Me escriben compañeros sorprendidos de que haya defendido a la competencia después de su metedura de pata al publicar una foto falsa de Hugo Chávez. No creo haber hecho tanto, pero es cierto que no me he sumado a quienes, en algunos casos con escasa legitimidad para dar lecciones de periodismo, han aprovechado para ajustar cuentas y poner en duda la profesionalidad de los colegas de El País.

Más que la pifia en sí, dice mucho del estado de la profesión el regocijo con el que fue recibida. ¿Alguien conoce un país donde los medios dediquen más espacio a denigrarse unos a otros? ¿Alguno dónde se haya instalado con total normalidad en las redacciones el término “guerra mediática”? ¿Uno donde los combatientes dediquen más tiempo a sus batallas empresariales, como si importaran al lector más que la guerra del Congo, el paro o el terrorismo? Sume a ello la constante celebración de los malos datos económicos o de audiencia del otro. La infantil repetición del “y tú más”, no ya a la hora de contar exclusivas, sino dependencias políticas. Los vetos que impiden reseñar el libro del autor que trabaja en el grupo rival. Y así…

Lo ocurrido con la imagen del presidente de Venezuela fue una negligencia que debería llevar a El País a revisar sus mecanismos de verificación. Para mí la clave está en que se trató de un error, no de una manipulación intencionada. El periódico lo admitió, lo corrigió y ha pedido disculpas. Mientras otros disfrutaban sin disimulos del mal trago del diario, a mí me venían a la mente los compañeros que habían intervenido en la decisión de publicar la imagen de Chávez. Pensé en mi mayor traspié profesional.

Empezaba en esto cuando llegó a El Mundo una convocatoria de prensa sobre una supuesta Fundación Sputnik dedicada al estudio de la carrera espacial rusa. Me mandaron a cubrirla y al regresar escribí una crónica sobre la ocultación por parte de Moscú de la pérdida de Ivan Istochnikov y la perrita Kloka en una misión en 1968. “El cosmonauta Ivan Istochnikov nunca existió…”, escribí al enumerar los esfuerzos soviéticos por eliminar las pruebas de que su soldado español hubiera existido. Solo que, efectivamente, no lo había hecho. Istochnikov y Kloka eran parte de una exposición montada por el artista Joan Fontcuberta, que completaba sus recreaciones con fotografías y ruedas de prensa en las que en ningún momento aclaraba que todo era ficción. Recuerdo como si fuera ayer la llamada de mis jefes para pedirme explicaciones. La humillación de haber fallado a mis compañeros y lectores.
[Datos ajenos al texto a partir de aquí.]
(** ** The export *)

Lemma exportProps_id (sys : EntitySystem) (masks : option (list Z))
    (rowOffset : Z) (ps : list (string * PropConfig)) :
  (forall kv, In kv ps -> pname (snd kv) <> "_id") ->
  forall entity cd entity' cd',
    exportProps sys masks rowOffset ps entity cd = Ok (entity', cd') ->
    mapGet entity' "_id" = mapGet entity "_id".
Proof.
  induction ps as [|[k cfg] ps IH]; intros Hp entity cd entity' cd' H;
    simpl in H.
  - now injection H as <- _.
  - assert (Hps : forall kv, In kv ps -> pname (snd kv) <> "_id").
    { intros kv Hin. apply Hp. now right. }
    apply bind_Ok in H. destruct H as (cm & _ & H).
    apply bind_Ok in H. destruct H as (b & _ & H).
    destruct b; [|now apply (IH Hps) in H].
    destruct (aget (e sys) (maskSize sys + rowOffset + array cfg))
      as [columnRow|]; [|now apply (IH Hps) in H].
    destruct (0 <=? columnRow); [|now apply (IH Hps) in H].
    destruct (tableAt (tables sys) (array cfg)) as [t|]; [|discriminate H].
    apply (IH Hps) in H. rewrite H. apply mapGet_mapSet_ne.
    apply (Hp (k, cfg)). now left.
Qed.

Lemma exportEntity_id (sys : EntitySystem) (masks : option (list Z)) (i : Z)
    (en : template) :
  (forall kv, In kv (componentsByProp sys) -> pname (snd kv) <> "_id") ->
  exportEntity sys masks i = Ok (Some en) ->
  exists_ sys i = true /\ templateId en = Some i.
Proof.
  intros Hp H. unfold exportEntity in H.
  destruct (exists_ sys i); [|discriminate H]. split; [reflexivity|].
  apply bind_Ok in H. destruct H as (tags & _ & H).
  destruct (Nat.eqb (length tags) 0);
    apply bind_Ok in H; destruct H as ([entity2 cd] & E & H);
    destruct cd; try discriminate H; injection H as <-;
    apply (exportProps_id _ _ _ _ Hp) in E; unfold templateId; rewrite E;
    reflexivity.
Qed.

Lemma exportRows_ids (sys : EntitySystem) (masks : option (list Z))
    (rows : list Z) :
  (forall kv, In kv (componentsByProp sys) -> pname (snd kv) <> "_id") ->
  forall json,
    exportRows sys masks rows = Ok json ->
    exists l,
      withIds json = Ok l
      /\ map snd l = json
      /\ (forall i, In i (map fst l) -> In i rows /\ exists_ sys i = true)
      /\ (StronglySorted Z.lt rows -> StronglySorted Z.lt (map fst l)).
Proof.
  intros Hp. induction rows as [|i rows IH]; intros json H; simpl in H.
  - injection H as <-. exists []. repeat split; auto; try (intros i []).
  - apply bind_Ok in H. destruct H as (o & Eo & H).
    apply bind_Ok in H. destruct H as (es & Ee & H). injection H as <-.
    destruct (IH es Ee) as (l & Hw & Hs & Hin & Hsort).
    destruct o as [en|].
    + apply (exportEntity_id _ _ _ _ Hp) in Eo. destruct Eo as (Hex & Hid).
      exists ((i, en) :: l). simpl. rewrite Hid, Hw. simpl.
      split; [reflexivity|]. split; [now rewrite Hs|]. split.
      * intros j [<-|Hj]; [split; [now left|exact Hex]|].
        destruct (Hin j Hj). split; [now right|assumption].
      * intros Hrows. apply StronglySorted_inv in Hrows.
        destruct Hrows as (Hr & Hall). constructor; [now apply Hsort|].
        apply Forall_forall. intros j Hj. apply list_elem_of_In in Hj.
        destruct (Hin j Hj) as (Hjr & _).
        rewrite Forall_forall in Hall. apply Hall.
        now apply list_elem_of_In.
    + exists l. split; [exact Hw|]. split; [exact Hs|]. split.
      * intros j Hj. destruct (Hin j Hj). split; [now right|assumption].
      * intros Hrows. apply StronglySorted_inv in Hrows. now apply Hsort.
Qed.

Lemma seqZ_sorted (n : Z) : StronglySorted Z.lt (seqZ 0 n).
Proof.
  pose proof (filter_seqZ_sorted (fun _ => true) n 0) as H.
  assert (E : forall l : list Z, List.filter (fun _ => true) l = l).
  { induction l as [|x l IH]; simpl; [reflexivity|now rewrite IH]. }
  now rewrite E in H.
Qed.

(** X23.  Every object that [toJSON] exports carries a numeric [_id]; the
    ids are those of entities that exist, each below the high-water mark of
    the entity table, and they come in ascending order without
    repetition.  (No prop is named [_id]: the constructor refuses such a
    configuration.) *)
Theorem toJSON_exports_live_entities_in_order (sys : EntitySystem)
    (masks : option (list Z)) (json : list template) :
  (forall kv, In kv (componentsByProp sys) -> pname (snd kv) <> "_id") ->
  toJSON sys masks = Ok json ->
  exists l,
    withIds json = Ok l
    /\ map snd l = json
    /\ StronglySorted Z.lt (map fst l)
    /\ forall i, In i (map fst l) ->
         0 <= i < rowCounter (s sys) /\ exists_ sys i = true.
Proof.
  intros Hp H. unfold toJSON in H.
  destruct (sizeOf (s sys) =? maskSize sys * 2); [|discriminate H].
  destruct (exportRows_ids sys masks _ Hp json H) as (l & Hw & Hs & Hin & Hso).
  exists l. split; [exact Hw|]. split; [exact Hs|].
  split; [apply Hso, seqZ_sorted|].
  intros i Hi. destruct (Hin i Hi) as (Hr & Hex). split; [|exact Hex].
  apply list_elem_of_In, elem_of_seqZ in Hr. lia.
Qed.

Lemma toJSON_exports_live_entities_in_order_witness :
  exists sys (l : list (Z * template)),
    demoTwoAppearances = Ok sys
    /\ toJSON sys None
       = Ok [[("_id", TNum 0); ("x", TNum 0); ("y", TNum 0); ("z", TNum 0)];
             [("_id", TNum 1); ("x", TNum 0); ("y", TNum 0); ("z", TNum 0)]]
    /\ map fst l = [0; 1]
    /\ StronglySorted Z.lt (map fst l).
Proof.
  eexists.
  match goal with
  | |- exists l, ?A /\ ?B /\ _ =>
      assert (HA : A) by (vm_compute; reflexivity)
  end.
  match type of HA with
  | _ = Ok ?s0 =>
      assert (HB : toJSON s0 None
                   = Ok [[("_id", TNum 0); ("x", TNum 0); ("y", TNum 0);
                          ("z", TNum 0)];
                         [("_id", TNum 1); ("x", TNum 0); ("y", TNum 0);
                          ("z", TNum 0)]])
        by (vm_compute; reflexivity);
      assert (Hp : forall kv, In kv (componentsByProp s0) ->
                     pname (snd kv) <> "_id")
        by (intros kv Hin; simpl in Hin;
            destruct Hin as [<-|[<-|[<-|[<-|[]]]]]; discriminate);
      destruct (toJSON_exports_live_entities_in_order s0 None _ Hp HB)
        as (l & Hw & _ & Hso & _)
  end.
  exists l. split; [exact HA|]. split; [exact HB|].
  vm_compute in Hw. injection Hw as <-. split; [reflexivity|exact Hso].
Defined.

(** ** What holds in every state *)

Lemma constructed_entity_table (cfg : EntitySystemConfig)
    (sys : EntitySystem) :
  newEntitySystem cfg = Ok sys ->
  maskSize sys = Z.of_nat (length (effectiveLayout cfg))
  /\ s sys = newTableState (2 * maskSize sys) 0
  /\ alen (e sys) = 2 * maskSize sys * default 1024 (entityCount cfg)
  /\ (forall i, 0 <= i < alen (e sys) -> aget (e sys) i = Some 0)
  /\ entryHandlers sys = [] /\ exitHandlers sys = [] /\ calls sys = [].
Proof.
  unfold newEntitySystem, loadConfig. intros H.
  destruct (loadComponents (Components cfg) [] []) as [[comps byProp]| |];
    try discriminate H.
  simpl in H.
  apply bind_Ok in H. destruct H as (e0 & Ee & H).
  apply bind_Ok in H. destruct H as ([[comps' byProp'] tabs] & _ & H).
  apply bind_Ok in H. destruct H as (byProp'' & _ & H).
  injection H as <-. simpl.
  unfold newArray in Ee.
  destruct (Z.of_nat (length (effectiveLayout cfg)) * 2
            * default 1024 (entityCount cfg) <? 0) eqn:El; [discriminate Ee|].
  injection Ee as <-. apply Z.ltb_ge in El.
  split; [reflexivity|]. split; [f_equal; lia|].
  split; [unfold alen; rewrite length_replicate; lia|].
  split; [|auto].
  intros i Hi. unfold alen in Hi. rewrite length_replicate in Hi.
  apply aget_replicate. lia.
Qed.

(** X24.  In every state of a system, a row of the entity table is two
    words for each table of the layout, the entity table is the one table
    whose rows are freed by clearing a bit, and the guard of [toJSON] on the
    row width does not fire: the export is the loop over the rows below the
    high-water mark. *)
Theorem entity_rows_hold_two_words_per_table (cfg : EntitySystemConfig)
    (sys : EntitySystem) :
  reachable cfg sys ->
  maskSize sys = Z.of_nat (length (effectiveLayout cfg))
  /\ sizeOf (s sys) = 2 * maskSize sys
  /\ isEntityTable (s sys) = true
  /\ forall masks,
       toJSON sys masks
       = exportRows sys masks (seqZ 0 (rowCounter (s sys))).
Proof.
  intros Hr. destruct (reachable_shape cfg sys Hr) as (sys0 & H0 & Hsh).
  apply shapeOf_inv in Hsh. destruct Hsh as (_ & _ & Hm & Hst & _).
  destruct (constructed_entity_table cfg sys0 H0) as (Hm0 & Hs0 & _).
  unfold tstatic in Hst. rewrite Hs0 in Hst. simpl in Hst.
  injection Hst as Hsz _ HisE. rewrite <- Hm in *.
  split; [exact Hm0|]. split; [exact Hsz|]. split; [exact HisE|].
  intros masks. unfold toJSON. rewrite Hsz.
  rewrite (Z.mul_comm 2), Z.eqb_refl. reflexivity.
Qed.

Lemma entity_rows_hold_two_words_per_table_witness :
  exists sys,
    demoOneHealth = Ok sys
    /\ sizeOf (s sys) = 2 * maskSize sys.
Proof.
  eexists. split; [vm_compute; reflexivity|].
  match goal with
  | |- sizeOf (s ?s1) = _ =>
      apply (entity_rows_hold_two_words_per_table demoConfig s1)
  end.
  eapply (reach_step _ _ (OpNewEntity (Some [("health", TNum 4)]) None)).
  - apply reach_new. vm_compute. reflexivity.
  - vm_compute. reflexivity.
Defined.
Y esa sensación de irreversibilidad: de que los errores, en este oficio, se llevan para siempre tatuados en tinta.

portadasprensaEquivocarse publicando una fotografía falsa es preocupante, pero no tanto como que en los grandes diarios se puedan leer estos días textos ininteligibles, con graves faltas de ortografía o sin los mínimos elementos que debe contener una noticia. Cualquier información errónea rompe la confianza con los lectores, pero más lo hacen las manipulaciones intencionadas, las informaciones que ponen los intereses empresariales propios por encima de los de los lectores o los silencios periodísticos que protegen a los poderosos, sean miembros de la monarquía, la banca o los partidos afines. Reemplazar una portada defectuosa es posible, pero no se puede decir lo mismo de los miles de profesionales que están siendo despedidos y sin los cuales la calidad del periodismo que se hace en España ha entrado en barrena. Por no hablar de la precariedad de los que mantienen su puesto, la creciente publicación de naderías en los diarios llamados «serios» o los recortes en la cobertura internacional. Pero no, me quieren convencer de que el gran problema de la profesión, la prueba definitiva de su decadencia, es que a El País le colaron una foto falsa de Chávez.

Yo le deseo a la competencia los menores éxitos posibles, ninguno a poder ser, pero no desgracias profesionales. Ni que se le estropee la imprenta ni que una agencia consiga venderle una imagen falsa. Llama la atención la cantidad de recursos, tiempo y espacio que los periodistas dedicamos a atacarnos entre nosotros. Uno preferiría ver esas energías empleadas en mejorar los productos propios, no vayamos a terminar todos partiéndonos de risa recordando, desde ese cada vez más concurrido cementerio de periódicos, las meteduras de pata que cometió el otro.